Look through the records, and whenever a line includes the word "trim", copy it.
=== THE INPUT ===
(** [if (debounceTimerRef.current) clearTimeout(debounceTimerRef.current)] *)
Definition clearRef (p : Page) : Page :=
  match debounceTimerRef p with
  | Some id =>
      mkPage (config p)
        (List.filter (fun t => negb (timer_id t =? id)%nat) (alive p))
        (debounceTimerRef p) (nextTimer p) (hasCleanup p)
  | None => p
  end.

(** One run of the effect: the cleanup of the run before, then the
    body. *)
Definition debounceEffect (p : Page) : Page :=
  let p1 := if hasCleanup p then clearRef p else p in
  let s := app (config p1) in
  if negb (bool_decide (currentView s = search))
     || (String.length (JS.trim (query s)) <? 2)%nat
  then mkPage (config p1) (alive p1) (debounceTimerRef p1) (nextTimer p1)
         false
  else
    let p2 := clearRef p1 in
    mkPage (config p2)
      (mkPending (nextTimer p2) (query s) (searchMode s) :: alive p2)
      (Some (nextTimer p2)) (S (nextTimer p2)) true.

(** The page after its first effects: nothing typed, no timer. *)
Definition pageStart (storedWords : list WordData)
    (storedSentences : list SentenceData) : Page :=
  mkPage (mkConfig (initial storedWords storedSentences) []) [] None 1 false.

Inductive PageEvent : Type :=
| Typed (text : string)
| ModeChosen (m : SearchMode)
| ViewChosen (v : View)
| TimerFires (id : nat)
| FormSubmitted
| Arrives (r : Request) (o : Outcome).

(** A setter that changes one of [query], [searchMode], [currentView]
    lets the effect run; one that sets the value already held does
    nothing. *)
Definition setAndRun (changed : bool) (s : State) (p : Page) : Page :=
  if changed
  then debounceEffect
         (mkPage (mkConfig s (inflight (config p))) (alive p)
            (debounceTimerRef p) (nextTimer p) (hasCleanup p))
  else p.

Definition withConfig (c : Config) (p : Page) : Page :=
  mkPage c (alive p) (debounceTimerRef p) (nextTimer p) (hasCleanup p).

Definition pageStep (e : PageEvent) (p : Page) : option Page :=
  let s := app (config p) in
  match e with
  | Typed text =>
      Some (setAndRun (negb (String.eqb text (query s))) (set_query text s) p)
  | ModeChosen m =>
      Some (setAndRun (negb (bool_decide (m = searchMode s)))
              (set_searchMode m s) p)
  | ViewChosen v =>
      Some (setAndRun (negb (bool_decide (v = currentView s)))
              (set_currentView v s) p)
  | TimerFires id =>
      match List.find (fun t => (timer_id t =? id)%nat) (alive p) with
      | Some t =>
          let '(s', r) := handleSearch_from (timer_query t) (timer_mode t) s in
          Some (mkPage (mkConfig s' (option_list r ++ inflight (config p)))
                  (List.filter (fun t => negb (timer_id t =? id)%nat)
                     (alive p))
                  (debounceTimerRef p) (nextTimer p) (hasCleanup p))
      | None => None
      end
  | FormSubmitted =>
      if bool_decide (currentView s = search)
      then option_map (fun c => withConfig c p) (step Submit (config p))
      else None
  | Arrives r o =>
      option_map (fun c => withConfig c p) (step (Arrive r o) (config p))
  end.

Fixpoint pageRun (es : list PageEvent) (p : Page) : option Page :=
  match es with
  | [] => Some p
  | e :: es' =>
      match pageStep e p with
      | Some p' => pageRun es' p'
      | None => None
      end
  end.

(** No timer is alive, or one, set for what the box and the mode show
    now. *)
Definition settled (p : Page) : Prop :=
  alive p = []
  \/ exists id,
       alive p
       = [mkPending id (query (app (config p)))
            (searchMode (app (config p)))]
       /\ debounceTimerRef p = Some id
       /\ hasCleanup p = true
       /\ currentView (app (config p)) = search
       /\ (2 <= String.length (JS.trim (query (app (config p)))))%nat.

(** At most one timer is alive, and the reference names it. *)
Definition tracked (p : Page) : Prop :=
  alive p = []
  \/ exists t, alive p = [t] /\ debounceTimerRef p = Some (timer_id t)
               /\ hasCleanup p = true.

(** What the search view shows after each event of a run. *)
Fixpoint displays (es : list Event) (c : Config) : option (list Display) :=
  match es with
  | [] => Some []
  | e :: es' =>
      match step e c with
      | Some c' => cons (display (app c')) <$> displays es' c'
      | None => None
      end
  end.

Definition keepsMode (e : Event) : bool :=
  match e with
  | SetSearchMode _ => false
  | _ => true
  end.

End App.

(** ** Sample data *)

Module Sample.

Definition apple : WordData := plain_word "apple" "qua tao" (Some 0) None.
Definition river : WordData :=
  plain_word "river" "dong song" (Some 2) (Some (JS.Num 2000)).
Definition stone : WordData := plain_word "stone" "hon da" None None.
Definition cloud : WordData :=
  plain_word "cloud" "dam may" (Some 6) (Some (JS.Num 500)).

(** A word whose text ends with a space. *)
Definition padded : WordData := plain_word "cat " "con meo" (Some 0) None.

Definition greeting : SentenceData :=
  mkSentence "How are you?" "Ban khoe khong?" "" "" (JS.Num 9) []
    (Some 0) None.

Definition deck : list WordData := [apple; river; stone; cloud].

(** The session on [deck], in the mode [m]. *)
Definition session (m : Study.StudyMode) : Study.State :=
  Study.chooseMode m (Study.mount false deck).

(** Random sorts that reverse their input. *)
Definition reversing : Study.Random :=
  Study.mkRandom (@rev WordData) (@rev string).

End Sample.

(** * Properties *)

(** ** The scheduler *)

Section Scheduler.

Import Study.

Lemma or_zero_default (o : option Z) : JS.or_zero o = default 0 o.
Proof.
  destruct o as [z|]; simpl; [|reflexivity].
  destruct (Z.eqb_spec z 0); congruence.
Qed.

Lemma lastIndex_value : lastIndex = 6.
Proof. reflexivity. Qed.

(** The one [onUpdateWord] call of a rating, and the state it leaves. *)
Lemma handleRate_current (now : Z) (rating : Rating) (s : State)
    (w : WordData) :
  currentWord s = Some w ->
  exists s',
    handleRate now rating s
    = (s', [UpdateWord
              (with_schedule w
                 (nextLevel rating (default 0 (srs_level w)))
                 (nextReviewDate now
                    (nextLevel rating (default 0 (srs_level w)))))])
    /\ forgotten (sessionStats s')
       = (forgotten (sessionStats s)
          + match rating with rate_fail => 1 | _ => 0 end)%nat
    /\ reviewed (sessionStats s') = (reviewed (sessionStats s) + 1)%nat.
Proof.
  intros Hw. unfold handleRate. rewrite Hw, or_zero_default.
  eexists. split; [reflexivity|].
  destruct rating;
    destruct (Z.of_nat (currentIndex s) <? Z.of_nat (length (queue s)) - 1);
    simpl; split; lia.
Qed.

(** Without a current word a rating does nothing. *)
Lemma handleRate_guard (now : Z) (rating : Rating) (s : State) :
  currentWord s = None -> handleRate now rating s = (s, []).
Proof. intros Hw. unfold handleRate. now rewrite Hw. Qed.

Lemma index_valid (l : Z) :
  0 <= l <= lastIndex ->
  exists days, JS.index SRS_INTERVALS l = Some days
               /\ SRS_INTERVALS !! Z.to_nat l = Some days.
Proof.
  intros Hl. rewrite lastIndex_value in Hl. unfold JS.index.
  destruct (Z.ltb_spec l 0); [lia|].
  assert (Hn : (Z.to_nat l < length SRS_INTERVALS)%nat) by (simpl; lia).
  destruct (lookup_lt_is_Some_2 _ _ Hn) as [d Hd]. eauto.
Qed.

Lemma nextLevel_valid (rating : Rating) (l : Z) :
  0 <= l <= lastIndex -> 0 <= nextLevel rating l <= lastIndex.
Proof. unfold nextLevel. rewrite !lastIndex_value. destruct rating; lia. Qed.

Lemma interval_bounds (i : nat) (days : Z) :
  SRS_INTERVALS !! i = Some days -> 1 <= days <= 180.
Proof.
  intros Hd.
  do 7 (destruct i as [|i]; [injection Hd as <-; lia|]).
  discriminate.
Qed.

Lemma nextReviewDate_valid (now l days : Z) :
  JS.index SRS_INTERVALS l = Some days ->
  nextReviewDate now l = JS.Num (now + days * 86400000).
Proof.
  intros Hd. unfold nextReviewDate. rewrite Hd. simpl.
  f_equal. lia.
Qed.

(** C1: with [L] the current level of the rated word ([srs_level], 0 when
    absent), the level written by [handleRate] is 0 for [fail] (and the
    [forgotten] counter of the session grows by exactly 1),
    [max 0 L] for [hard] (which is [L] itself for a level that is not
    negative), [min (L + 1) lastIndex] for [good] and
    [min (L + 2) lastIndex] for [easy], where [lastIndex] is the last
    index of the interval table. *)
Theorem C1_new_level (now : Z) (rating : Rating) (s : State) (w : WordData) :
  currentWord s = Some w ->
  exists s' u,
    handleRate now rating s = (s', [UpdateWord u])
    /\ srs_level u
       = Some match rating with
              | rate_fail => 0
              | rate_hard => Z.max 0 (default 0 (srs_level w))
              | rate_good => Z.min (default 0 (srs_level w) + 1) lastIndex
              | rate_easy => Z.min (default 0 (srs_level w) + 2) lastIndex
              end
    /\ (rating = rate_hard -> 0 <= default 0 (srs_level w) ->
        srs_level u = Some (default 0 (srs_level w)))
    /\ (rating = rate_fail ->
        forgotten (sessionStats s') = (forgotten (sessionStats s) + 1)%nat)
    /\ (rating <> rate_fail ->
        forgotten (sessionStats s') = forgotten (sessionStats s))
    /\ Z.of_nat (length SRS_INTERVALS) = lastIndex + 1.
Proof.
  intros Hw.
  destruct (handleRate_current now rating s w Hw) as (s' & Hr & Hf & _).
  exists s'. eexists. split; [exact Hr|].
  split; [destruct rating; reflexivity|].
  split; [intros -> Hl; simpl; f_equal; lia|].
  split; [intros ->; exact Hf|].
  split; [|reflexivity].
  intros Hne. rewrite Hf. destruct rating; [congruence|lia..].
Qed.

(** C2: for a word whose level is an index of the table, the
    [next_review] written by [handleRate] is
    [now + SRS_INTERVALS[newLevel] * 86400000], an integer; the table is
    [1, 3, 7, 14, 30, 90, 180], strictly increasing.  For every time that
    a [Date] can hold the sum stays below 2^53, where the arithmetic of
    the program is exact. *)
Theorem C2_next_review (now : Z) (rating : Rating) (s : State)
    (w : WordData) :
  currentWord s = Some w ->
  0 <= default 0 (srs_level w) <= lastIndex ->
  exists s' u newLevel days,
    handleRate now rating s = (s', [UpdateWord u])
    /\ srs_level u = Some newLevel
    /\ SRS_INTERVALS !! Z.to_nat newLevel = Some days
    /\ 0 <= newLevel <= lastIndex
    /\ next_review u = Some (JS.Num (now + days * 86400000))
    /\ (0 <= now <= 8640000000000000 ->
        0 <= now + days * 86400000 < 2 ^ 53)
    /\ SRS_INTERVALS = [1; 3; 7; 14; 30; 90; 180]
    /\ (forall i j a b, (i < j)%nat ->
          SRS_INTERVALS !! i = Some a -> SRS_INTERVALS !! j = Some b ->
          a < b).
Proof.
  intros Hw Hl.
  destruct (handleRate_current now rating s w Hw) as (s' & Hr & _).
  pose proof (nextLevel_valid rating _ Hl) as Hn.
  destruct (index_valid _ Hn) as (days & Hi & Hd).
  exists s'. eexists. exists (nextLevel rating (default 0 (srs_level w))), days.
  split; [exact Hr|]. split; [reflexivity|]. split; [exact Hd|].
  split; [exact Hn|].
  split; [simpl; f_equal; now apply nextReviewDate_valid|].
  split; [intros Hrange; pose proof (interval_bounds _ _ Hd); lia|].
  split; [reflexivity|].
  intros i j a b Hij Ha Hb.
  assert (Hj : (j < 7)%nat) by (apply lookup_lt_Some in Hb; exact Hb).
  do 7 (destruct j as [|j]; [do 7 (destruct i as [|i]; [simpl in *; try lia;
     injection Ha as <-; injection Hb as <-; lia|]); lia|]).
  lia.
Qed.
===
* _WRITTEN RESPONSE_
     || (String.length (JS.trim (query s)) <? 2)%nat
       /\ (2 <= String.length (JS.trim (query (app (config p)))))%nat.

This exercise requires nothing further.